I learned something new at CiscoLive: hsrp preempt delay and why it should be used. In the Resilient Campus Design session, the presenter discussed factors and configurations that make a network more resilient. HSRP is often used in campus networks as a first hop redundancy protocol. If one router or interface of a pair that is servicing a subnet dies, then the backup device/interface takes over.
The problem can arise when an HSRP master is rebooted, or the interface is restored after a failure. Let’s say that you’re using low timer values in order to achieve fast failover times and that you’ve configured HSRP to preempt so that you always know which router is the master. Both of these are good practice in resilient networks.
The Layer 2 connection between the HSRP pair comes up quickly. That’s a good thing normally. But what if the HSRP preempt takes effect prior to the routing protocol converging?
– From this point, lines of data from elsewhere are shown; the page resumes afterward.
Lemma sidebar_raises_on_single_date_witness :
  (@sidebar (Fixture.session None [VDate 19737]) 0
            (Fixture.world_of Fixture.sample_normalized)).1
  = Raise (ValueError "not enough values to unpack (expected 2, got 1)").
Proof.
  destruct (sidebar_raises_on_single_date
              (H0 := Fixture.session None [VDate 19737]) 0
              (Fixture.world_of Fixture.sample_normalized)
              [VStr "CMU"; VStr "MIT"] [VStr "2"; VStr "3"] (VDate 19737))
    as (w' & -> & _); [|vm_compute; reflexivity..|reflexivity|reflexivity].
  repeat (apply Forall_cons; split;
            [by eapply bool_decide_unpack; vm_compute|]).
  apply Forall_nil_2.
Defined.

(** The whole script on the sample file, the user having picked one
    date: the run ends in the [ValueError], after the sidebar widgets and
    before any metric. *)
Lemma dashboard_single_date :
  (@dashboard Fixture.library
     (Fixture.session (Some Fixture.sample_file) [VDate 19737])
     Fixture.blank).1
  = Raise (ValueError "not enough values to unpack (expected 2, got 1)").
Proof. vm_compute. reflexivity. Qed.

(** ** Event explosion *)



Lemma try_except_Ret {A} (body : M A) handler w a w' :
  (∀ e w1, (handler e w1).1 = Stop) →
  try_except body handler w = (Ret a, w') → body w = (Ret a, w').
Proof.
  intros Hh. unfold try_except. destruct (body w) as [[b|e|] w1]; try done.
  intros Heq. specialize (Hh e w1). by rewrite Heq in Hh.
Qed.


Section explosion.
Context `{Library} `{Session}.

Lemma sidebar_heap df w selection w' :
  sidebar df w = (Ret selection, w') → heap w' = heap w.
Proof.
  unfold sidebar. intros Hrun.
  repeat (apply bind_Ret in Hrun as (? & ? & Hstep & Hrun);
          first [ apply df_getitem_Ret in Hstep as [-> _]
                | apply lift_Ret in Hstep as [_ ->]
                | unfold render in Hstep; injection Hstep as _ <- ]).
  match type of Hrun with context [let '(_, _) := ?p in _] => destruct p end.
  by injection Hrun as _ <-.
Qed.
(** * Instance extraction pipeline: a shallow embedding and its properties

  The Python scripts under [clustering_final/] turn classified LiDAR point
  clouds into centroids and polygons.  This development embeds the
  algorithmic core of four of them:

  - [python_instance_enhanced.py]        (buildings),
  - [python_instance_enhanced_fixed1.py] (buildings, relaxed parameters),
  - [python_wire_enhanced.py]            (wires),
  - [python_mast_enhanced.py]            (mast clean-up).

  Python floats are idealised as real numbers ([R]); integers read from
  JSON are [Z]; Python lists are [list]; a caught exception is an [option]
  whose [None] is handled exactly where the source has its [except].
  Calls into SciPy's Qhull wrapper ([ConvexHull]) are taken as a parameter
  of the sections that use them, and so are the numerical routines of the
  outlier stage (the k-d tree query, NumPy's [mean] and [std] and the float
  operations on their results), where rounding decides which points are
  kept; NumPy's [percentile] and [unique] are written out. *)

From Stdlib Require Import String.
From Stdlib Require Import Reals Lra Lia ZArith List Bool Arith.
From Stdlib Require Import Permutation Sorted ListSet Zfloor.
Import ListNotations.

(** ** Part I.  The embedding *)

(** *** Python and NumPy primitives *)

Module Py.

Local Open Scope R_scope.

(** Comparisons on floats, as booleans. *)
Definition Rltb (a b : R) : bool := if Rlt_dec a b then true else false.
Definition Rleb (a b : R) : bool := if Rle_dec a b then true else false.
Definition Reqb (a b : R) : bool := if Req_dec_T a b then true else false.

(** A call that may raise: [Raised] is the exception, handled at the
    enclosing [except] of the source. *)
Inductive outcome (A : Type) : Type :=
| Returned (a : A)
| Raised.
Arguments Returned {A} a.
Arguments Raised {A}.

Definition bind {A B} (c : outcome A) (k : A -> outcome B) : outcome B :=
  match c with
  | Returned a => k a
  | Raised => Raised
  end.

Notation "x <- c ;; k" := (bind c (fun x => k))
  (at level 61, c at next level, right associativity).

(** [sum(xs)]: left fold from [0]. *)
Definition sum (xs : list R) : R := fold_left Rplus xs 0.

(** [min(xs)] and [max(xs)]; both raise [ValueError] on an empty list. *)
Definition min (xs : list R) : outcome R :=
  match xs with
  | [] => Raised
  | x :: t => Returned (fold_left Rmin t x)
  end.

Definition max (xs : list R) : outcome R :=
  match xs with
  | [] => Raised
  | x :: t => Returned (fold_left Rmax t x)
  end.

(** [range(a, b)]. *)
Definition range (a b : Z) : list Z :=
  map (fun k => (a + Z.of_nat k)%Z) (seq 0 (Z.to_nat (b - a))).

(** [l[i]] with Python's negative indices; [d] stands for [IndexError]. *)
Definition index {A} (l : list A) (i : Z) (d : A) : A :=
  if (i <? 0)%Z then nth (Z.to_nat (Z.of_nat (length l) + i)) l d
  else nth (Z.to_nat i) l d.

(** [sorted] / [list.sort]: a stable sort, here by insertion.  [leb x y]
    says that [x] may stand before [y]. *)
Fixpoint insert {A} (leb : A -> A -> bool) (x : A) (l : list A) : list A :=
  match l with
  | [] => [x]
  | y :: t => if leb x y then x :: y :: t else y :: insert leb x t
  end.

Definition sorted {A} (leb : A -> A -> bool) (l : list A) : list A :=
  fold_right (insert leb) [] l.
You’ve now created a black hole. Traffic will go to the HSRP master, but it doesn’t yet have full routing information. It may take several seconds for OSPF or EIGRP to exchange all the routes. If you have a significant amount of summarization configured, such as in a totally stubby OSPF area, then you may get lucky and have a small duration black hole. But if there are a lot of routes, the OSPF database exchange will take much longer than the HSRP master transition.
So the recommended practice is to configure HSRP to delay the preempt action until after the routing protocol has a chance to stabilize. This might be as little as a few seconds. The presenter suggested pretty large values, like 30 seconds or more. It depends on your network and the volume of routes that need to be exchanged as to how long it might take to transfer all the routes. Add the delay to your HSRP configuration with the command
standby delay minimum 30
Delaying even longer may not be such a bad idea if there is a chance that the interface or router is unstable and may go back down within a few minutes. The CiscoLive presentation suggested that values of 300 seconds are not unreasonable.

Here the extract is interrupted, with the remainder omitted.